● **PROBLEM DESCRIPTION**:
Your answer should be the lines below from the one with "rule when set, the" to the one with "split; [by exists", both included, given again exactly and with nothing added.

━━ STUDY MATERIAL

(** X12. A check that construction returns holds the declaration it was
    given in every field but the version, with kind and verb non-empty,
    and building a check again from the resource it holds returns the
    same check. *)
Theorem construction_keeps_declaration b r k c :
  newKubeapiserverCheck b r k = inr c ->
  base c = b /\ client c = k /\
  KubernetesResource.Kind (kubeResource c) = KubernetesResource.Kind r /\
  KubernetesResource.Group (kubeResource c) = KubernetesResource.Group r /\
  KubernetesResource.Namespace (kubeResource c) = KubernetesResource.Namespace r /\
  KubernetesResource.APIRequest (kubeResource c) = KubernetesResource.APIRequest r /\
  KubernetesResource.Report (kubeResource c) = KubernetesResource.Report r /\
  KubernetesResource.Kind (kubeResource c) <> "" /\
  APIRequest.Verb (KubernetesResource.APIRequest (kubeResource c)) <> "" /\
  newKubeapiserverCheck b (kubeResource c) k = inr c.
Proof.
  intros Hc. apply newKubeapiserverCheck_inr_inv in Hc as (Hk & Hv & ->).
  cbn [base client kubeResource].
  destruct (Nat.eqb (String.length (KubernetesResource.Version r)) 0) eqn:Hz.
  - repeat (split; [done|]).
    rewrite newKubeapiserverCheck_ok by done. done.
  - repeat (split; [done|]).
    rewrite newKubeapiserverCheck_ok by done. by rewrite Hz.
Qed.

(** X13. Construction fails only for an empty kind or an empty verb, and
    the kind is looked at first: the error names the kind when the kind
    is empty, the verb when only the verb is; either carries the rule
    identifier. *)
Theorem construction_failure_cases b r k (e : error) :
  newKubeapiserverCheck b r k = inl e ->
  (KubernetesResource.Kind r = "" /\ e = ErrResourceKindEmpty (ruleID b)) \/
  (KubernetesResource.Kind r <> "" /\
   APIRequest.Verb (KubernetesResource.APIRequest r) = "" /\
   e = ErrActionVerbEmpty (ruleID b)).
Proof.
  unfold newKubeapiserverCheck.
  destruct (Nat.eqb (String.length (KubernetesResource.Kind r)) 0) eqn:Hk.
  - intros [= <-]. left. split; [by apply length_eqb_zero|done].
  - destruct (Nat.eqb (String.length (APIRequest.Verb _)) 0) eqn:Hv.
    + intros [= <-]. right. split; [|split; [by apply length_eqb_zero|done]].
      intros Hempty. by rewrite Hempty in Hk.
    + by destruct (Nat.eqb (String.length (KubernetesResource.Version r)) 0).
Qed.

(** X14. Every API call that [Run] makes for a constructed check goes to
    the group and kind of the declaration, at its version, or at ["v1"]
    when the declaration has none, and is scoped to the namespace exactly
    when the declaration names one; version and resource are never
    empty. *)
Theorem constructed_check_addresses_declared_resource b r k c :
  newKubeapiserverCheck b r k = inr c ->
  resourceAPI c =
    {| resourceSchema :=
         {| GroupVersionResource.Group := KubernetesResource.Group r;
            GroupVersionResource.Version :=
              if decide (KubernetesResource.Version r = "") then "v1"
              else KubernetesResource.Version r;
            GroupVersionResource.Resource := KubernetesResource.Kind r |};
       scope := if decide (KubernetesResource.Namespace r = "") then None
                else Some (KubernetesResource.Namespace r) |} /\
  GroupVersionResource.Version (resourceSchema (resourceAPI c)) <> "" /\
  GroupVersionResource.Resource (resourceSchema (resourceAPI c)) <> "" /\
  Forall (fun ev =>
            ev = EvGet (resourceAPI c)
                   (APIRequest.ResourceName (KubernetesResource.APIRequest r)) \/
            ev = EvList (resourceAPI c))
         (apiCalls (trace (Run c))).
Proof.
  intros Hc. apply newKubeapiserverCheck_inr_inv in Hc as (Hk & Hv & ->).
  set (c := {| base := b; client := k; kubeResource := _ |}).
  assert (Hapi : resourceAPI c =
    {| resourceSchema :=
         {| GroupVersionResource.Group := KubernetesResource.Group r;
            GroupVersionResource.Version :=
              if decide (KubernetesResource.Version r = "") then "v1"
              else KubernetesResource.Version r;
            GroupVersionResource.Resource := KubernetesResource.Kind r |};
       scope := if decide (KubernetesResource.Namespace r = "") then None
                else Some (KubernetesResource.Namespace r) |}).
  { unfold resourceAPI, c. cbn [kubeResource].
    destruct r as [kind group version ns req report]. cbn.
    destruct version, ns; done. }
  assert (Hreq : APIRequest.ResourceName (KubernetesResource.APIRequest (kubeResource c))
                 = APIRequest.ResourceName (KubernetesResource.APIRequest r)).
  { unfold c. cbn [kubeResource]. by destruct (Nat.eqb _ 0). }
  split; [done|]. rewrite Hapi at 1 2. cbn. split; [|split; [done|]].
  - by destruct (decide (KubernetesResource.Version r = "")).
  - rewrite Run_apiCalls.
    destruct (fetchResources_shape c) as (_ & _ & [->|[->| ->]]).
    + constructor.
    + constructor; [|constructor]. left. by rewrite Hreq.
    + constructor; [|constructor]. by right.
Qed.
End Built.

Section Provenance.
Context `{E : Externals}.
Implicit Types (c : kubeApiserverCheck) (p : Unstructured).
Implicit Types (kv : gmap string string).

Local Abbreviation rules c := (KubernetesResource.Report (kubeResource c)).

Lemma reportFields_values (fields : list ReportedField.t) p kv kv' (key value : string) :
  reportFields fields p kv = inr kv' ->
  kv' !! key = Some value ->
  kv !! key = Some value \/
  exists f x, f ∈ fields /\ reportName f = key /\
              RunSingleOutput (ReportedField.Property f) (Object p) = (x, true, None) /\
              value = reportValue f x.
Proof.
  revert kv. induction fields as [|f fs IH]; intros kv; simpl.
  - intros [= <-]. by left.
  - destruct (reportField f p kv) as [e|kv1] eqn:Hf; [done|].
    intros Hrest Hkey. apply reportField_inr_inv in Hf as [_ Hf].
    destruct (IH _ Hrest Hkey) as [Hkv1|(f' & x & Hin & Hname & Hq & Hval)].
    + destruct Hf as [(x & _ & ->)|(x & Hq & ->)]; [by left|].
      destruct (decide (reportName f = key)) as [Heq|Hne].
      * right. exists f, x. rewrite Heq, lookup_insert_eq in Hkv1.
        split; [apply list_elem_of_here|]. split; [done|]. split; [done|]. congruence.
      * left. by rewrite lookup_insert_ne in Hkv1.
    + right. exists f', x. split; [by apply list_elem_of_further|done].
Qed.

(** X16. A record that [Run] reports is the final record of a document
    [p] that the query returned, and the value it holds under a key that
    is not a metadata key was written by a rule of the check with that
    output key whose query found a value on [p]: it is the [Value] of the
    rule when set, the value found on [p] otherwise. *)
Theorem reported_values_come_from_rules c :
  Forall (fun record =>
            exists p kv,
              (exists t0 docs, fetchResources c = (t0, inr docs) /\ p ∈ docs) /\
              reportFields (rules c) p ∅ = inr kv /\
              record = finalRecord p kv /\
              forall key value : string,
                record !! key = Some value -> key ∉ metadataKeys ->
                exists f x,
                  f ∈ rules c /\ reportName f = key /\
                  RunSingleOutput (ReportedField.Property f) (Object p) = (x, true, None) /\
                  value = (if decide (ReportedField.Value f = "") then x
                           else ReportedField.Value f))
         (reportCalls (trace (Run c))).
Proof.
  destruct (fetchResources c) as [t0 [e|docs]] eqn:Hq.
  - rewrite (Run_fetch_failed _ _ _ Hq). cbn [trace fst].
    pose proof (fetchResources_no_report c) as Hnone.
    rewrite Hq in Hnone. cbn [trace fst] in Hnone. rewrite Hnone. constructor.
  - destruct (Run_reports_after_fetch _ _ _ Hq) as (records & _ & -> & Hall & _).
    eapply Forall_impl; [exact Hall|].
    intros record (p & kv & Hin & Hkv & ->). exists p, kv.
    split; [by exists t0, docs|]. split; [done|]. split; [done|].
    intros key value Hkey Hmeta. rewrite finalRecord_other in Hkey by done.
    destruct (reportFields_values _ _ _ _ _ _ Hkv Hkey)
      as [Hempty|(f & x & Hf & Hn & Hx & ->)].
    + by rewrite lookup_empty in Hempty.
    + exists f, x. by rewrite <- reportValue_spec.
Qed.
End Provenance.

━━━━

● **RESULT FOR THIS EXERCISE**:
    rule when set, the value found on [p] otherwise. *)
Theorem reported_values_come_from_rules c :
  Forall (fun record =>
            exists p kv,
              (exists t0 docs, fetchResources c = (t0, inr docs) /\ p ∈ docs) /\
              reportFields (rules c) p ∅ = inr kv /\
              record = finalRecord p kv /\
              forall key value : string,
                record !! key = Some value -> key ∉ metadataKeys ->
                exists f x,
                  f ∈ rules c /\ reportName f = key /\
                  RunSingleOutput (ReportedField.Property f) (Object p) = (x, true, None) /\
                  value = (if decide (ReportedField.Value f = "") then x
                           else ReportedField.Value f))
         (reportCalls (trace (Run c))).
Proof.
  destruct (fetchResources c) as [t0 [e|docs]] eqn:Hq.
  - rewrite (Run_fetch_failed _ _ _ Hq). cbn [trace fst].
    pose proof (fetchResources_no_report c) as Hnone.
    rewrite Hq in Hnone. cbn [trace fst] in Hnone. rewrite Hnone. constructor.
  - destruct (Run_reports_after_fetch _ _ _ Hq) as (records & _ & -> & Hall & _).
    eapply Forall_impl; [exact Hall|].
    intros record (p & kv & Hin & Hkv & ->). exists p, kv.
    split; [by exists t0, docs|]. split; [done|]. split; [done|].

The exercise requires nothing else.